Walters's cousin is Bruce Banner (Mark Ruffalo), the mild-mannered version of our favourite green giant, The Hulk. As the first episode kicks off, Jen breaks the fourth-wall within the first few minutes to explain the origins of her Hulk powers. It's by far one of the best debut episodes for a DisneyPlus show – ranking above, if not at par with Ms. Marvel's. The chemistry that She-Hulk and her cousin share, along with some solid writing from Jessica Gao and team are largely responsible for that.
As Bruce discovers that Jen now has the same powers as him, his reactions range from being an overbearing elder, a failing sensei, a raging mansplainer, a jealous contender and finally, a loving, supportive cousin.

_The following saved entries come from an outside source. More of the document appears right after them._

(* ===== verification/LiveNode.v ===== *)
(** * A node that answers

    A node for [ImporterLiveness.v], on the reference codec: it keeps the importer's
    calls in a pool, and at the next query of its storage it makes a block of them.
    It is responsive, and the importer of Mars settles on it the package of
    [NetworkExample.v]. *)

From S2P Require Import Prelude Types Effects Codec Reference Merkle Frame Domain Epochs Transfers TransfersProofs Governance Runtime RuntimeProofs Config Verify VerifyProofs Relay RelayWitnesses ExporterWitnesses Importer ImporterProofs ImporterSafety CrossChain NetworkExample ChainProgress ImporterLiveness.

#[local] Existing Instance reference_codec.
#[local] Existing Instance reference_account.
#[local] Existing Instance reference_account_ok.
#[local] Existing Instance reference_currency.
#[local] Existing Instance reference_currency_ok.
#[local] Existing Instance flat_light_client.

(** ** The node *)

#[export] Instance live_storage_codec : StorageCodec := {|
  scale_account := tagged 30 Z;
  scale_observed_import := tagged 31 _;
  scale_export_record := tagged 32 _;
  scale_governance_proposal := tagged 33 _;
  scale_governance_ack_record := tagged 34 _
|}.
#[export] Instance live_storage_codec_ok : StorageCodecOk.
Proof. split; apply tagged_ok, _. Qed.
#[export] Instance live_keys : Keys := {|
  Pair := Z;
  Signature := unit;
  pair_from_string := head;
  pair_account p := acct p;
  pair_sign _ _ := tt
|}.

Definition live_pair : Pair := 7.

Record Live : Type := mkLive {
  lv_state : list System * Chain Ledger;
  lv_pool : list RuntimeCall;
  lv_nonce : Z;
  lv_clock : Z
}.
#[export] Instance Live_settable : Settable Live := fun r => mkLive (lv_state r) (lv_pool r) (lv_nonce r) (lv_clock r).
Definition live_chain (n : Live) : Chain Ledger := snd (lv_state n).

(** The storage the importer reads. *)
Definition live_store (ch : Chain Ledger) (key : bytes) : option bytes :=
  let transfers := w_transfers (ch_world ch) in
  let governance := w_governance (ch_world ch) in
  if bool_decide (key = importer_account_storage_key) then scale_encode <$> ts_importer_account transfers
  else if bool_decide (key = governance_importer_account_storage_key) then scale_encode <$> gs_importer_account governance
  else if prefix_is key "Transfers" "ObservedImportsById" then
    (key_of key : option hash) ≫= fun id => scale_encode <$> ts_observed_imports_by_id transfers !! id
  else if prefix_is key "Transfers" "ExportsById" then
    (key_of key : option hash) ≫= fun id => scale_encode <$> ts_exports_by_id transfers !! id
  else if prefix_is key "Governance" "ProposalsById" then
    (key_of key : option hash) ≫= fun id => scale_encode <$> gs_proposals_by_id governance !! id
  else if prefix_is key "Governance" "AckRecordsByKey" then
    (key_of key : option (hash * DomainId)) ≫= fun k => scale_encode <$> gs_ack_records_by_key governance !! k
  else None.

(** A block of the calls in the pool. *)
Definition produce (n : Live) : Live :=
  match lv_pool n with
  | [] => n
  | pool => n {{ lv_state := next (map (plain_xt 7) pool) (lv_state n) }} {{ lv_pool := [] }}
  end.

#[export] Instance live_rpc : NodeRpc Live := {|
  unix_now_millis n := (n {{ lv_clock := lv_clock n + 1 }}, lv_clock n);
  rpc_connect n := (n, Ok tt);
  state_getRuntimeVersion n := (n, Ok (mkRuntimeVersionView 1 1));
  chain_getBlockHash _ n := (n, Ok [0]);
  state_getStorage key n := (produce n, Ok (hex_hash <$> live_store (live_chain (produce n)) (strip_0x key)));
  system_accountNextIndex _ n := (n, Ok (lv_nonce n));
  author_submitExtrinsic x n :=
    if sx_nonce x =? lv_nonce n
    then (n {{ lv_pool := lv_pool n ++ [sx_call x] }} {{ lv_nonce := lv_nonce n + 1 }}, Ok "0x00"%string)
    else (n, Err "invalid nonce"%string)
|}.

(** ** It is responsive *)
Section Responsive.
Context (d : DomainId) (items : list Item).
Context (Hamounts : forall leaf, ItemExport leaf ∈ items -> 0 <= el_amount leaf).

Lemma live_store_spec ch : importer_store ch (live_store ch).
Proof.
  assert (forall p s k key, length key = 32%nat -> storage_map_key p s k <> key) as Hmap.
  { intros p s k key Hl E. apply (f_equal length) in E. unfold storage_map_key, storage_value_key in E.
    rewrite !length_app, !length_twox_128, length_blake2_128, Hl in E. lia. }
  split; [done|done|..]; intros; unfold live_store, observed_import_storage_key, export_record_storage_key,
    governance_proposal_storage_key, governance_ack_record_storage_key;
    rewrite !bool_decide_eq_false_2 by (by apply Hmap); by rewrite !prefix_map, key_map.
Qed.

(** There is a nonce for every block. *)
Definition live (n : Live) : Prop :=
  chain_run d 2 (fst (lv_state n)) (live_chain n) /\
  Z.of_nat (length (fst (lv_state n))) + (if decide (lv_pool n = []) then 0 else 1) <= lv_nonce n <= u32_max /\
  Forall importer_call (lv_pool n).
Abbreviation live_passes := (passes d 2 live_pair live_chain lv_pool items).
Abbreviation live_moves := (moves d 2 live_pair live_chain lv_pool lv_nonce items live).

Lemma passes_stay n n' calls : lv_state n' = lv_state n -> lv_pool n' = calls -> live_passes n n' calls.
Proof. intros E <-. exists []. split; [done|]. unfold live_chain. rewrite E. constructor. Qed.
Lemma moves_same n : live n -> live_moves n n.
Proof. intros Hn. split_and!; [done|done|]. by apply passes_stay. Qed.

Lemma live_admissible calls : Forall importer_call calls -> Forall always_admissible calls.
Proof. intros Hc. eapply Forall_impl; [exact Hc|]. intros [] Hk ch; simpl in *; done. Qed.
Lemma live_credits sys xts : forall i ch, credits_all (acct 7) items sys i xts ch.
Proof.
  induction xts as [|xt xts IH]; intros i ch; simpl; [done|]. split; [|apply IH].
  intros _ leaf recipient Hin _. apply Hamounts in Hin. simpl. rewrite (proj2 (Z.leb_le _ _)) by lia. by eexists.
Qed.
Lemma live_calls calls : omap (signed_call (acct 7)) (map (plain_xt 7) calls) = calls.
Proof. induction calls as [|c calls IH]; [done|]. exact (f_equal (cons c) IH). Qed.

Lemma produce_moves n : live n -> live_moves n (produce n) /\ lv_pool (produce n) = [].
Proof.
  intros Hn. unfold produce. destruct (lv_pool n) as [|c pool] eqn:Ep; [split; [by apply moves_same|done]|].
  destruct Hn as (Hrun & Hl & Hc). rewrite Ep in *. simpl in Hl.
  pose proof (importer_admissible (c :: pool) (bl_sys (example_block (Z.of_nat (length (fst (lv_state n))) + 1)
    (map (plain_xt 7) (c :: pool)))) 0 (enter_block (example_block (Z.of_nat (length (fst (lv_state n))) + 1)
    (map (plain_xt 7) (c :: pool))) (live_chain n)) (live_admissible _ Hc)) as Hadm.
  split; [|done]. split_and!; [|done|].
  - split_and!; [apply (chain_block d 2 _ _ _ Hrun); [done|simpl; lia|exact Hadm]|simpl; rewrite length_app; simpl; lia|simpl; lia|constructor].
  - exists (c :: pool). split; [simpl; by rewrite app_nil_r|].
    rewrite <-(live_calls (c :: pool)) at 1. rewrite <-(app_nil_r (omap _ _)).
    eapply (grows_block d 2 (acct 7) items _ (example_block _ _)); [exact Hrun|done|simpl; lia|exact Hadm|apply live_credits|constructor].
Qed.

Lemma live_drained k : forall n, live n -> lv_pool n = [] -> drained lv_pool k n.
Proof.
  induction k as [|k IH]; intros n Hn Ep; [done|]. simpl. intros _.
  destruct (produce_moves n Hn) as [[Hn' _] Ep']. by apply IH.
Qed.

Lemma live_responsive : Responsive d 2 live_pair (mkRuntimeVersionView 1 1) [0] live_chain lv_pool lv_nonce items live.
Proof.
  split.
  - intros n Hn. split_and!; [exact Hn|done|]. by apply passes_stay.
  - intros n Hn. exists n, tt. split_and!; [done|by apply moves_same|done].
  - intros n Hn. eexists n, _. split_and!; [done|by apply moves_same|done].
  - intros n Hn. eexists n, _. split_and!; [done|by apply moves_same|done].
  - intros key n Hn. exists (produce n), (hex_hash <$> live_store (live_chain (produce n)) key).
    split_and!; [done|by apply produce_moves|]. eexists. split; [apply live_store_spec|done].
  - intros n Hn. eexists n, _. split_and!; [done|by apply moves_same|done].
  - intros c n (Hrun & Hl & Hc) Hk Hnonce. eexists _, _. split; [simpl; rewrite Z.eqb_refl; reflexivity|].
    split_and!; [|done|by apply passes_stay]. split_and!; [done|simpl..|].
    + rewrite decide_False by (by destruct (lv_pool n)). destruct (decide (lv_pool n = [])); lia.
    + lia.
    + by apply Forall_app_2; [|apply Forall_singleton].
  - intros n Hn. assert (forall k, drained lv_pool (S k) n) as Hd; [|exact (Hd 59%nat)]. intros k key.
    destruct (produce_moves n Hn) as [[Hn' _] Ep]. exact (live_drained k _ Hn' Ep).
Qed.
End Responsive.

(** ** One export, on a chain that has not seen it *)

Definition export_leaf_ok (leaf : ExportLeaf) : bool :=
  bool_decide (is_Some (account_from_bytes (el_recipient leaf))) && (0 <=? el_amount leaf).

Lemma one_amount leaf leaf' : export_leaf_ok leaf = true -> ItemExport leaf' ∈ [ItemExport leaf] -> 0 <= el_amount leaf'.
Proof. intros [_ Ha]%andb_prop Hin. apply list_elem_of_singleton in Hin as [= ->]. by apply Z.leb_le. Qed.

(** A node of domain [d] at its genesis. *)
Definition live_genesis (d : DomainId) : Live := mkLive ([], network_genesis d) [] 0 1000.
Lemma live_genesis_live d : live d (live_genesis d).
Proof. split_and!; [by apply chain_start|by vm_compute|by vm_compute|constructor]. Qed.

Lemma one_item leaf i : i ∈ [ItemExport leaf] -> i = ItemExport leaf.
Proof. apply list_elem_of_singleton. Qed.
Lemma one_sound d leaf : export_leaf_ok leaf = true -> sound_items d [ItemExport leaf].
Proof.
  intros [Hr%bool_decide_eq_true_1 _]%andb_prop. split; [by apply Forall_singleton|]. intros l l' [=]%one_item.
Qed.
Lemma one_deliverable d index leaf :
  ii_imports index = [] -> deliverable live_pair live_chain lv_pool lv_nonce (live_genesis d) index [ItemExport leaf].
Proof.
  intros Hi. split; [|done|by apply Forall_singleton|..|done|done].
  - intros l l' _ [=]%one_item.
  - intros l _. unfold record. rewrite Hi. by intros [].
  - intros l [=]%one_item.
Qed.

(** ** Witness *)

Definition waiting_record : PackageRecord :=
  build_package_record Earth Mars 0 (sh_summary_hash (pkg_header earth_package)) (pkg_package_hash earth_package) 1 900.
Definition waiting_index : ImporterIndex := (new_index Mars) {{ ii_packages := [waiting_record] }}.
(** The importer of Mars, with Earth's package in its store. *)
Definition waiting : Importer Live :=
  mkImporter waiting_index (Some (CurrentIndex waiting_index)) ∅ ∅
    {[ pr_payload_path waiting_record := scale_encode earth_package ]} (live_genesis Mars).

Lemma waiting_item : exists leaf, package_items (mkVerifiedPackageItems export_proofs [] []) = [ItemExport leaf] /\
  el_export_id leaf = transfer_id /\ export_leaf_ok leaf = true.
Proof.
  assert (match export_proofs with [p] => bool_decide (el_export_id (eip_leaf p) = transfer_id) && export_leaf_ok (eip_leaf p) | _ => false end = true)
    as Hp by (vm_compute; reflexivity).
  destruct export_proofs as [|p []]; [done| |done]. exists (eip_leaf p).
  apply andb_prop in Hp as [E%bool_decide_eq_true_1 Hok]. done.
Qed.
#[local] Opaque earth_package export_proofs.

Lemma importer_settles_package_witness :
  exists s' r, process_package_by_identity Mars (Some [7]) network_config (mkRuntimeVersionView 1 1) Earth Mars 0
      (pkg_package_hash earth_package) waiting = (s', Ok tt) /\
    imports_of (live_chain (im_node s')) !! transfer_id = Some r /\ oir_status r = ImportRemoteFinalized.
Proof.
  destruct waiting_item as (leaf & Ei & Eid & Hok).
  destruct (importer_settles_package Mars 2 ltac:(lia) (network_export_ids Mars) reference_proposal_ids live_pair (mkRuntimeVersionView 1 1) [0]
    live_chain lv_pool lv_nonce (live Mars) [7] network_config earth_package (mkVerifiedPackageItems export_proofs [] [])
    waiting waiting_index Earth Mars 0 (pkg_package_hash earth_package) waiting_record (scale_encode earth_package))
    as (s' & index' & r' & Hop & _ & _ & _ & Hdone).
  - apply live_responsive. intros leaf'. rewrite Ei. apply one_amount. exact Hok.
  - exact (live_genesis_live Mars).
  - rewrite Ei. apply one_sound. exact Hok.
  - rewrite Ei. apply one_deliverable. reflexivity.
  - reflexivity.
  - reflexivity.
  - unfold package, waiting_index, same_package, waiting_record. simpl. rewrite bool_decide_eq_true_2 by done. reflexivity.
  - reflexivity.
  - apply lookup_singleton_eq.
  - apply decode_whole.
  - exact earth_package_verified.
  - rewrite Ei in Hdone. destruct (Hdone (ItemExport leaf)) as (r & Hr & Hs); [by apply list_elem_of_singleton|].
    simpl in Hr. rewrite Eid in Hr. exists s', r. split; [exact Hop|]. split; [exact Hr|exact Hs].
Defined.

That's a wide range of interactions, emotions and accelerated character development to go through in a span of 10-15 minutes. The fact that they do it in their green CGI form, and that it feels organic and natural, is to the show's credit. If you were worried about She-Hulk's CGI avatar, don't be. I mean, yes, it is a bit wonky in places, but not bad enough to divert you from what's going on in the show. Tatiana Maslany's fluid performance as both Jen and She-Hulk more than make up for any technical or story-telling shortcomings in the first episode. She-Hulk's Episode 1 is a fun outing within the MCU that's just doing its own thing and having a ball with it.
The leads deliver, the CGI delivers, the writing is solid, and there are enough callbacks to the main MCU. The 'Hulk Island' serves as a beautiful locale for MCU's very own Karate Kid: Hulk. It also helps that the show is relatively faithful to its comic book roots, while toggling between its Fleabag and Better Call Saul tonal inspirations in the first episode. Episode 1 perfectly balances its feminism with super-hero antics, and should keep the 'M-She-U' mansplaining audience placated.
When I spoke to head writer and show creator Jessica Gao recently, she mentioned how the show's 'story of the week' serialized format – different from anything we've seen in the MCU so far – enabled them to do more, and include as many cameos as they could organically. Having seen the first four episodes, however, it can be safely said that the format is in fact, a hit and miss. It essentially means that She-Hulk: Attorney at Law, cannot be binged together. It also implies that there will be weak episodes that rely solely on cameos that feel shoe-horned.
Once you get through episode 1, the next three really skimp on the action. Whether that is a function of writing and a full season-arc that relegates all the action towards the end, or just plain lack of budgets – it's hard to tell. If you were expecting an Abomination vs. She-Hulk, or an Abomination, Wong and She-Hulk showdown, you would be advised to keep your expectations low for the first half of She-Hulk: Attorney at Law's 9-episode run.